Thursday, November 10, 2011

Occupy Wall Street Movement, and the Police

Photo via Flickr and probably from these folks. (Still trying to find out who took it.)

I don't troll the internet looking for video of police beating, shooting or otherwise harming protesters affiliated with the Occupy Wall Street Movement. You don't have to, it's starting to get common enough that it's everywhere. I'm beginning to think that US policy makers, mayors and police chiefs don't think this will spiral out of control; that something like the LA Riots can't happen again in the United States.

As more people drop below the poverty line and European countries continue to engage in the same financial brinksmanship we have, the situation gets even more dire. People are getting desperate, and they are tired of not being heard. I don't even agree with half of what the Occupy Wall Street movement espouses, but I 100% sympathize with them now that police departments are acting outside the confines of the law to suppress these people.

Full disclosure: My father's been a member of Law Enforcement virtually my whole life, so I'm not making these comments out of any bias for or against the Police. I've seen what the average police officer is capable of... the same thing any other human being. The problem is that they don't have room to make mistakes in a world where one in five people have a smart phone capable of shooting high definition video and sending it to the internet in two taps of the touch screen.

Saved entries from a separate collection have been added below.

(** * The ART intern table (src/src/intern_table.cc)

    A shallow embedding of [art::InternTable]: three hash-keyed multimaps of
    [String*] (strong, weak, image-strong), the lookup / insert / remove
    helpers, the core [Insert(String*, bool)] algorithm with promotion, the
    null-safe wrappers, [ContainsWeak], root visiting and the weak sweep.

    Every public method takes [intern_table_lock_] for its whole body, so a
    method is one atomic transition of the table; the model is sequential
    and the lock itself is not represented. *)

From Stdlib Require Import ZArith List Bool Lia Permutation.
From Stdlib Require String DecimalString DecimalNat.
Import ListNotations.
Local Open Scope Z_scope.

(** ** Pointers and faults *)

(** A non-null [String*] is the address of a String object; [String*] itself
    is [option address], with [None] for [NULL]. *)
Definition address := positive.
Definition StringPtr := option address.
Definition NULL : StringPtr := None.

(** The outcome of running a method: it returns, or it dereferences [NULL]
    (or trips [DCHECK(s != NULL)]) and the process dies. *)
Inductive outcome (A : Type) : Type :=
| Returns (a : A)
| NullFault.
Arguments Returns {A} a.
Arguments NullFault {A}.

(** [uint32_t hash_code = s->GetHashCode();] *)
Definition to_uint32 (z : Z) : Z := z mod 2 ^ 32.
(** C6.  A file that is read and parsed and whose document has no content
    leaves the aggregate as it was and raises no error: the loop goes on
    with the remaining files from the same aggregate. *)
Theorem empty_document_skipped (w : World) (config : Cfg.Config)
    (merged : Schema) (filePath : string) (rest : list string)
    (tr : list Event) (content : list byte) (node : yaml.Node) :
  getFileContent w filePath = (tr, Return content) →
  yaml_Unmarshal w content = Ok node →
  yaml.Content node = [] →
  processFile w config merged filePath = (tr, Return merged) ∧
  processFiles w config (filePath :: rest) merged =
    (tr ++ (processFiles w config rest merged).1,
     (processFiles w config rest merged).2).
Proof.
  intros Hread Hparse Hempty.
  assert (inferFile w filePath = (tr, Return None)) as Hinfer.
  { unfold inferFile. rewrite Hread; simpl. rewrite !bind_unfold; simpl.
    rewrite Hparse; simpl. rewrite Hempty; simpl. by rewrite !app_nil_r. }
  assert (processFile w config merged filePath = (tr, Return merged)) as Hfile.
  { by rewrite processFile_unfold, Hinfer. }
  split; [done|]. by rewrite processFiles_cons, Hfile.
Qed.

Lemma empty_document_skipped_witness :
  getFileContent Sample.world "empty.yaml" = ([EvReadFile "empty.yaml"], Return []) ∧
  yaml_Unmarshal Sample.world [] = Ok yaml.zeroNode ∧
  yaml.Content yaml.zeroNode = [] ∧
  processFile Sample.world (Sample.configOf [] 4) Sample.serversSchema "empty.yaml"
    = ([EvReadFile "empty.yaml"], Return Sample.serversSchema).
Proof.
  split; [reflexivity|]. split; [reflexivity|]. split; [reflexivity|].
  apply (empty_document_skipped Sample.world (Sample.configOf [] 4)
           Sample.serversSchema "empty.yaml" [] [EvReadFile "empty.yaml"] []
           yaml.zeroNode); reflexivity.
Defined.

(** ** The two [additionalProperties] policies *)

Lemma applyAdditionalProperties_ext p1 p2 config merged :
  (∀ s value, p1 s value = p2 s value) →
  applyAdditionalProperties p1 config merged
  = applyAdditionalProperties p2 config merged.
Proof.
  intros Hp. unfold applyAdditionalProperties.
  by destruct (Cfg.IsSet (Cfg.All.AdditionalProperties (Cfg.SchemaAll config))).
Qed.
(* ===== verification/BTreeMap.v ===== *)
(** [std::collections::BTreeMap] as the list of its entries in key order, and
    [slice::binary_search_by] and [slice::sort_by_key] of the standard library.

    Every operation walks the entries the way the ordered map does, so iteration
    order, which the repository relies on for determinism, is part of the model.
    The lookup laws hold for every list; key order is the invariant [sorted]. *)

From S2P Require Import Prelude.

Local Open Scope Z_scope.

Notation btree K V := (list (K * V)).

Section operations.
Context {K V : Type} `{TotalOrder K}.

(** [map.get(&k)]. *)
Fixpoint bget (k : K) (m : btree K V) : option V :=
  match m with
  | [] => None
  | (k', v) :: m' => if teqb k k' then Some v else bget k m'
  end.

(** [map.insert(k, v)], the new map. *)
Fixpoint binsert (k : K) (v : V) (m : btree K V) : btree K V :=
  match m with
  | [] => [(k, v)]
  | (k', v') :: m' =>
      match tcompare k k' with
      | Lt => (k, v) :: m
      | Eq => (k, v) :: m'
      | Gt => (k', v') :: binsert k v m'
      end
  end.

(** [map.remove(&k)], the new map. *)
Fixpoint bremove (k : K) (m : btree K V) : btree K V :=
  match m with
  | [] => []
  | (k', v') :: m' => if teqb k k' then bremove k m' else (k', v') :: bremove k m'
  end.

(** [map.keys()], [map.values()], [map.contains_key(&k)]. *)
Definition bkeys (m : btree K V) : list K := m.*1.

Definition bvalues (m : btree K V) : list V := m.*2.

Definition bcontains (k : K) (m : btree K V) : bool :=
  match bget k m with Some _ => true | None => false end.

(** [entries.into_iter().collect::<BTreeMap<_, _>>()]: later entries win. *)
Definition bcollect (l : list (K * V)) : btree K V :=
  foldl (λ m e, binsert e.1 e.2 m) [] l.

(** The invariant: keys strictly increase. *)
Definition sorted (m : btree K V) : Prop := StronglySorted tlt (bkeys m).
End operations.

(** [map.retain] and [filter_map] over entries keep the order. *)
Definition bfilter {K V : Type} (p : K → V → bool) (m : btree K V) : btree K V :=
  List.filter (λ e, p e.1 e.2) m.

(** [slice.binary_search_by(f)]: [inl i] is [Ok(i)], [inr i] is [Err(i)]. *)
Fixpoint bsearch_loop {A : Type} (fuel : nat) (f : A → comparison) (l : list A)
    (base size : nat) : nat :=
  match fuel with
  | O => base
  | S fuel' =>
      if (size <=? 1)%nat then base
      else
        let half := (size / 2)%nat in
        let mid := (base + half)%nat in
        let base' :=
          match f <$> l !! mid with
          | Some Gt => base
          | _ => mid
          end in
        bsearch_loop fuel' f l base' (size - half)%nat
  end.

Definition binary_search_by {A : Type} (f : A → comparison) (l : list A) : nat + nat :=
  match l with
  | [] => inr 0%nat
  | _ =>
      let base := bsearch_loop (length l) f l 0 (length l) in
      match f <$> l !! base with
      | Some Eq => inl base
      | Some Lt => inr (S base)
      | _ => inr base
      end
  end.

(** [slice.binary_search_by_key(&k, key)] and [slice.binary_search(&k)]. *)
Definition binary_search_by_key {A K : Type} `{TotalOrder K} (key : A → K) (k : K)
    (l : list A) : nat + nat :=
  binary_search_by (λ a, tcompare (key a) k) l.

(** [slice.partition_point(pred)]. *)
Definition partition_point {A : Type} (pred : A → bool) (l : list A) : nat :=
  match binary_search_by (λ a, if pred a then Lt else Gt) l with
  | inl i => i
  | inr i => i
  end.

(** The stable [slice::sort_by_key]. *)
Fixpoint sort_insert {A K : Type} `{TotalOrder K} (key : A → K) (a : A) (l : list A) : list A :=
  match l with
  | [] => [a]
  | b :: l' => if tltb (key b) (key a) then b :: sort_insert key a l' else a :: l
  end.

I doubt the police officers responsible will ever be held accountable. Right now, something like that would make the national news, and that's something no town or police department wants. The Police have already put the movement into the mainstream and are threatening to give it a sort of legitimacy that get's attention without solving any of the larger problems.



While people are looking at disgruntled college kids getting kicked around by the police, kids that might be their own, focus shifts from the real problem. I believe that many people that bought a house without putting 20% down, bought things they didn't need on credit, and took out student loans instead of looking for work outside their home town, are just as much to blame as the banking industry for what's happening in the US. That said, I believe that the Americans who engaged in these unwise financial decisions have suffered, and dearly, for those choices.

The Banking Industry hasn't paid the price for their participation, suffered crippling regulation, or been seriously investigated by any government entity responsible for protecting the public from those actions. On the contrary, they've been rewarded and given a pass by our government and allowed to continue on using the same tactics they used before. The US Government has passed new legislation, but none of it has any teeth or means of enforcement.

The banks can pretty much just ignore it.

I feel badly that the Police are left to bear the brunt of the people's anger over this. Protecting a populace from themselves and a criminal element is at least a noble pursuit most of the time. Getting paid overtime to protect the interests of soulless corporations and policy makers too blinded by the money flowing into their reelection campaign funds? Yeah, that would make me question what my oath and my badge stood for if I were a member of Law Enforcement.

As a citizen I don't know what I'd do if our own tiny Occupy movement came under attack in this way. It'd get pretty personal, and I don't think I'd sit by and watch the police take those kinds of actions in my town. I can only imagine how the people in Oakland must feel, and that's really the crux of the problem with the police taking violent action against the protesters.

The flip side is that the protesters need to make sure what they are doing is as legal as possible and that any laws they disobey be done in a civil manner. Using the cause as a front to traffic illegal substances, provoking the police needlessly, or causing local businesses to suffer will hurt the Occupy movement. So far, this has been a battle for public opinion, and if the Occupy folks continue to be merely civilly disobedient, they might have a chance.